Records drawn from a dataset
Lemma rstrip_idem (s : string) : PyStr.rstrip (PyStr.rstrip s) = PyStr.rstrip s.
Proof.
  induction s as [| x s IH]; cbn; [reflexivity |].
  destruct (PyStr.isspace x && PyStr.is_empty (PyStr.rstrip s)) eqn:E; [reflexivity |].
  cbn. rewrite IH, E. reflexivity.
Qed.

(** a text that does not start with a blank keeps its start under [rstrip] *)
Lemma lstrip_rstrip (s : string) :
  PyStr.lstrip s = s -> PyStr.lstrip (PyStr.rstrip s) = PyStr.rstrip s.
Proof.
  destruct s as [| x s]; [reflexivity |]. cbn.
  destruct (PyStr.isspace x) eqn:Hx.
  - intros H. exfalso. clear Hx.
    assert (Hlen : (String.length (PyStr.lstrip s) <= String.length s)%nat).
    { clear H. induction s as [| y s IH]; cbn; [lia |].
      destruct (PyStr.isspace y); cbn; lia. }
    rewrite H in Hlen. cbn in Hlen. lia.
  - intros _. cbn. rewrite Hx. reflexivity.
Qed.

Lemma lstrip_idem (s : string) : PyStr.lstrip (PyStr.lstrip s) = PyStr.lstrip s.
Proof.
  induction s as [| x s IH]; cbn; [reflexivity |].
  destruct (PyStr.isspace x) eqn:Hx; [exact IH |]. cbn. rewrite Hx. reflexivity.
Qed.

Lemma strip_idem (s : string) : PyStr.strip (PyStr.strip s) = PyStr.strip s.
Proof.
  unfold PyStr.strip.
  rewrite (lstrip_rstrip (PyStr.lstrip s) (lstrip_idem s)). apply rstrip_idem.
Qed.

End Strip.



(** X17. Under a non-empty [X-Forwarded-For] header the address that
    [get_client_ip] returns holds no comma and is already stripped. *)
Theorem X17_forwarded_ip_is_one_stripped_entry
    (request : Analytics.Request) (forwarded : string) :
  Analytics.header request "X-Forwarded-For" = Some forwarded ->
  forwarded <> "" ->
  PyStr.has_char "," (Analytics.get_client_ip request) = false /\
  PyStr.strip (Analytics.get_client_ip request) = Analytics.get_client_ip request.
Proof.
  intros Hh Hne. unfold Analytics.get_client_ip. rewrite Hh.
  destruct forwarded as [| c r]; [congruence |]. split.
  - apply has_char_strip. unfold Analytics.first_entry.
    apply (has_char_forallb_neg (Ascii.eqb ",")); [reflexivity |].
    apply break_at_fst_clean.
  - apply strip_idem.
Qed.

Lemma X17_forwarded_ip_is_one_stripped_entry_witness :
  let request :=
    Analytics.mkRequest
      (fun name => if String.eqb name "X-Forwarded-For" then Some "198.51.100.4 ,10.1.1.1" else None)
      (fun _ => None) None in
  (Analytics.header request "X-Forwarded-For" = Some "198.51.100.4 ,10.1.1.1" /\
   "198.51.100.4 ,10.1.1.1" <> "") /\
  PyStr.has_char "," (Analytics.get_client_ip request) = false /\
  PyStr.strip (Analytics.get_client_ip request) = Analytics.get_client_ip request.
Proof.
  cbv zeta. split; [split; [reflexivity | discriminate] |].
  apply (X17_forwarded_ip_is_one_stripped_entry _ "198.51.100.4 ,10.1.1.1");
    [reflexivity | discriminate].
Defined.

Section DispatchFacts.
Context {Extra Time Response : Type}.
Variable faults : Analytics.Faults.
Variable utcnow : Time.
Variable call_next : nat -> Outcome Response.

Lemma touch_refreshed (referer : string) (v : Analytics.VisitorLog Extra Time) :
  refreshed utcnow referer v (Analytics.touch utcnow referer v).
Proof.
  unfold refreshed, Analytics.touch. cbn.
  repeat (split; [reflexivity |]).
  destruct referer as [| c r]; cbn; [left; reflexivity |].
  destruct (Analytics.has_text (Analytics.referrer v)) eqn:E; cbn; [left; reflexivity |].
  right. repeat split. discriminate.
Qed.

Lemma update_first_found (sid referer : string) (rows : list (Analytics.VisitorLog Extra Time))
    (visitor : Analytics.VisitorLog Extra Time) :
  List.find (Analytics.selected sid) rows = Some visitor ->
  exists before after,
    rows = (before ++ visitor :: after)%list /\
    Analytics.selected sid visitor = true /\
    Forall (fun u => Analytics.selected sid u = false) before /\
    Analytics.update_first utcnow sid referer rows
    = (before ++ Analytics.touch utcnow referer visitor :: after)%list.
Proof.
  induction rows as [| v rows IH]; cbn; [discriminate |].
  destruct (Analytics.selected sid v) eqn:Hv.
  - intros [= ->]. exists [], rows. cbn. repeat split; [exact Hv | constructor].
  - intros Hfind. destruct (IH Hfind) as (before & after & -> & Hsel & Hbefore & Hup).
    exists (v :: before), after. cbn. rewrite Hup.
    repeat split; [exact Hsel | constructor; assumption].
Qed.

### [EXERCISE DESCRIPTION]
The first line of the records begins the span, and the line containing "destruct forwarded as" ends it. Reproduce that span exactly, both ends included.

### [RESPONSE AREA]
Lemma rstrip_idem (s : string) : PyStr.rstrip (PyStr.rstrip s) = PyStr.rstrip s.
Proof.
  induction s as [| x s IH]; cbn; [reflexivity |].
  destruct (PyStr.isspace x && PyStr.is_empty (PyStr.rstrip s)) eqn:E; [reflexivity |].
  cbn. rewrite IH, E. reflexivity.
Qed.

(** a text that does not start with a blank keeps its start under [rstrip] *)
Lemma lstrip_rstrip (s : string) :
  PyStr.lstrip s = s -> PyStr.lstrip (PyStr.rstrip s) = PyStr.rstrip s.
Proof.
  destruct s as [| x s]; [reflexivity |]. cbn.
  destruct (PyStr.isspace x) eqn:Hx.
  - intros H. exfalso. clear Hx.
    assert (Hlen : (String.length (PyStr.lstrip s) <= String.length s)%nat).
    { clear H. induction s as [| y s IH]; cbn; [lia |].
      destruct (PyStr.isspace y); cbn; lia. }
    rewrite H in Hlen. cbn in Hlen. lia.
  - intros _. cbn. rewrite Hx. reflexivity.
Qed.

Lemma lstrip_idem (s : string) : PyStr.lstrip (PyStr.lstrip s) = PyStr.lstrip s.
Proof.
  induction s as [| x s IH]; cbn; [reflexivity |].
  destruct (PyStr.isspace x) eqn:Hx; [exact IH |]. cbn. rewrite Hx. reflexivity.
Qed.

Lemma strip_idem (s : string) : PyStr.strip (PyStr.strip s) = PyStr.strip s.
Proof.
  unfold PyStr.strip.
  rewrite (lstrip_rstrip (PyStr.lstrip s) (lstrip_idem s)). apply rstrip_idem.
Qed.

End Strip.



(** X17. Under a non-empty [X-Forwarded-For] header the address that
    [get_client_ip] returns holds no comma and is already stripped. *)
Theorem X17_forwarded_ip_is_one_stripped_entry
    (request : Analytics.Request) (forwarded : string) :
  Analytics.header request "X-Forwarded-For" = Some forwarded ->
  forwarded <> "" ->
  PyStr.has_char "," (Analytics.get_client_ip request) = false /\
  PyStr.strip (Analytics.get_client_ip request) = Analytics.get_client_ip request.
Proof.
  intros Hh Hne. unfold Analytics.get_client_ip. rewrite Hh.
  destruct forwarded as [| c r]; [congruence |]. split.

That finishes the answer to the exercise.